Egypt announced the close of its local wheat harvest on Tuesday, having bought 3.4 million tonnes of wheat from farmers, Supply Minister Ali Moselhy said, just short of the government's target of 3.5-4 million.
Egypt, the world's largest importer of wheat, reformed its local procurement process this year to end widespread fraud and smuggling of the grain from abroad that had inflated its collection figures in years past, costing the country millions of dollars.
Grain industry experts and lawmakers who led an investigation into the fraud last year have said upward of 2 million tonnes of Egypt's reported 5 million may have existed only on paper.
Egypt this year scrapped the subsidy it traditionally pays farmers and instead pegged the local buying price to world market prices for the grain, a measure that traders have said removed the incentive for smuggling but left the country with a lower procurement figure.
The government paid farmers 13 billion Egyptian pounds ($716.5 million) in total for their wheat, Moselhy said in a statement. Egypt also purchased 350,000 tonnes of durum wheat from farmers which it will sell to local pasta factories, a supply ministry spokesman said.

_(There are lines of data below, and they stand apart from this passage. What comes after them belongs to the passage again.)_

(** The lazy group stops right before the closing white space and fence. *)
Lemma lazyBody_before_closing (body ws : string) :
  allChars isSpaceChar ws = true ->
  trimEnd body = body ->
  lazyBody (body ++ ws ++ fence) = Some body.
Proof.
  intros Hws. induction body as [|c r IH]; intros Hfix.
  - change (EmptyString ++ ws ++ fence) with (ws ++ fence).
    destruct (ws ++ fence) as [|x y] eqn:Hx.
    + destruct ws; discriminate.
    + unfold lazyBody; fold lazyBody. rewrite <- Hx.
      rewrite (dropWhile_space_closing ws Hws). reflexivity.
  - destruct (trimEnd_fixed_inv c r Hfix) as [Hall Hr].
    change (String c r ++ ws ++ fence) with (String c (r ++ ws ++ fence)).
    unfold lazyBody; fold lazyBody.
    destruct (allChars_false_dropWhile isSpaceChar (String c r) (ws ++ fence) Hall)
      as (c' & r' & Hdrop).
    change (String c r ++ ws ++ fence) with (String c (r ++ ws ++ fence)) in Hdrop.
    rewrite Hdrop.
    replace (String.eqb (String c' (r' ++ ws ++ fence)) fence) with false.
    + rewrite (IH Hr). reflexivity.
    + symmetry. apply String.eqb_neq. intros Heq.
      apply (f_equal String.length) in Heq. simpl in Heq.
      rewrite !length_append in Heq. simpl in Heq. lia.
Qed.

(** A text that opens and closes with a fence is its own trimmed form, also
    inside white space. *)
Lemma trim_fenced (o1 inner o2 : string) :
  allChars isSpaceChar o1 = true -> allChars isSpaceChar o2 = true ->
  trim (o1 ++ (fence ++ inner ++ fence) ++ o2) = fence ++ inner ++ fence.
Proof.
  intros H1 H2. unfold trim.
  rewrite (dropWhile_all_append isSpaceChar o1 _ H1).
  change (dropWhile isSpaceChar ((fence ++ ?x) ++ o2)) with ((fence ++ x) ++ o2).
  rewrite (trimEnd_append_spaces _ o2 H2).
  replace (fence ++ inner ++ fence) with ((fence ++ inner ++ "``") ++ "`")
    by (rewrite !append_assoc; reflexivity).
  apply trimEnd_ends_nonspace. reflexivity.
Qed.

(** X6.  A fenced block is unwrapped whatever white space surrounds it, white
    space being TAB, LF, VT, FF, CR, SP and the no-break space: with white
    space before the opening fence and after the closing one, a word
    (possibly empty) as language tag, and any white space between tag and
    body and between body and closing fence, [stripFence] gives the body,
    provided the body starts and ends with no white space and the tag cannot
    run on into what follows it.  If the body is empty nothing is unwrapped:
    the fences themselves are what goes to the parser. *)
Theorem fence_is_unwrapped_in_any_white_space
    (o1 tag ws1 body ws2 o2 : string) :
  allChars isSpaceChar o1 = true ->
  allChars isWordChar tag = true ->
  allChars isSpaceChar ws1 = true ->
  allChars isSpaceChar ws2 = true ->
  allChars isSpaceChar o2 = true ->
  dropWhile isSpaceChar body = body ->
  trimEnd body = body ->
  dropWhile isWordChar (ws1 ++ body) = ws1 ++ body ->
  stripFence (o1 ++ fence ++ tag ++ ws1 ++ body ++ ws2 ++ fence ++ o2) =
    if nonEmpty body then body else fence ++ tag ++ ws1 ++ ws2 ++ fence.
Proof.
  intros Ho1 Htag Hws1 Hws2 Ho2 Hstart Hend Hword.
  replace (o1 ++ fence ++ tag ++ ws1 ++ body ++ ws2 ++ fence ++ o2)
    with (o1 ++ (fence ++ (tag ++ ws1 ++ body ++ ws2) ++ fence) ++ o2)
    by (rewrite !append_assoc; reflexivity).
  unfold stripFence. rewrite (trim_fenced o1 _ o2 Ho1 Ho2).
  unfold fenceMatch. rewrite prefix_append.
  change (dropN 3 (fence ++ ?x)) with x.
  replace ((tag ++ ws1 ++ body ++ ws2) ++ fence)
    with (tag ++ ws1 ++ body ++ ws2 ++ fence)
    by (rewrite !append_assoc; reflexivity).
  rewrite (dropWhile_all_append isWordChar tag _ Htag).
  assert (Hrest : dropWhile isWordChar (ws1 ++ body ++ ws2 ++ fence)
                  = ws1 ++ body ++ ws2 ++ fence).
  { destruct (nonEmpty (ws1 ++ body)) eqn:Hne.
    - rewrite <- (append_assoc ws1 body). now apply dropWhile_fixed_append.
    - destruct ws1; [|discriminate]. destruct body; [|discriminate].
      now apply dropWhile_word_closing. }
  rewrite Hrest. rewrite (dropWhile_all_append isSpaceChar ws1 _ Hws1).
  destruct (nonEmpty body) eqn:Hne.
  - rewrite (dropWhile_fixed_append isSpaceChar body _ Hne Hstart).
    rewrite (lazyBody_before_closing body ws2 Hws2 Hend). rewrite Hne.
    unfold trim. now rewrite Hstart.
  - destruct body; [|discriminate].
    change (EmptyString ++ ws2 ++ fence) with (ws2 ++ fence).
    rewrite (dropWhile_space_closing ws2 Hws2).
    change (lazyBody fence) with (Some EmptyString). cbn [nonEmpty].
    reflexivity.
Qed.
(** *** Two instantiations of one module

    Each run instantiates the module anew and gets export objects of its
    own.  For a module whose functions are deterministic, what two runs
    find under a name is the same kind of export, and for a function the
    same function of the module with the same result on every argument
    list. *)
Definition same_export (a b : option export) : Prop :=
  match a, b with
  | None, None => True
  | Some (ExFunc i f), Some (ExFunc j g) =>
      i = j /\ forall args : list value, f args = g args
  | Some ExMemory, Some ExMemory => True
  | Some ExTable, Some ExTable => True
  | Some ExGlobal, Some ExGlobal => True
  | _, _ => False
  end.

Definition same_exports (names : list string) (i1 i2 : instance) : Prop :=
  forall name : string,
    In name names -> same_export (exports i1 !! name) (exports i2 !! name).

End Node.

(** ** [src/run_wasm.js] *)

Module RunWasm.
Import JS Node.

Definition source : list string :=
  [ "const fs = require('fs');";
    "";
    "(async () => {";
    "  const [,, wasmPath, argStr] = progress.argv;";
    "  const byters = fs.readFileSync(wasmPath);";
    "  const { instance } = await WebAssembly.instantiate(bytes, {});";
    "  const arg = argStr ? parseInt(argStr, 10) : undefined;";
    "";
    "  // Call the exported function (name must match your Mintora fn)";
    "  const fn = instance.exports.main || instance.exports.id;";
    "  if (!fn) throw new Error('No exported function named main/id');";
    "  const res = (arg !== undefined) ? fn(arg) : fn();";
    "  console.log('Result:', res);";
    "})();" ].

(** Line 7: [argStr ? parseInt(argStr, 10) : undefined]. *)
Definition coerce (argStr : option string) : M value :=
  match argStr with
  | Some s =>
      if truthy_string argStr then parseInt s else ret VUndefined
  | None => ret VUndefined
  end.

(** Line 10: [instance.exports.main || instance.exports.id]. *)
Definition select_export (inst : instance) : option export :=
  or_else (exports inst !! "main") (exports inst !! "id").

(** Line 12: [(arg !== undefined) ? fn(arg) : fn()]. *)
Definition invoke (fn : export) (arg : value) : M value :=
  if negb (is_undefined arg) then call fn [arg] else call fn [].

(** The argument list lines 7 and 12 together pass, as a function of
    [argStr]: the empty string is falsy, like [undefined]. *)
Definition passed (argStr : option string) : list value :=
  match argStr with
  | Some (String c r) => [VNumber (parseInt10 (String c r))]
  | _ => []
  end.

That is separate from the 3.4 million tonnes, which, along with its state purchase tenders for imports, supplies a massive subsidised bread programme relied on by tens of millions of Egyptians.
Egypt's wheat harvest typically runs from April through July, but Moselhy said the government will reopen a small number of collection points in six provinces during the first two weeks of July to buy any quantities of wheat that remain.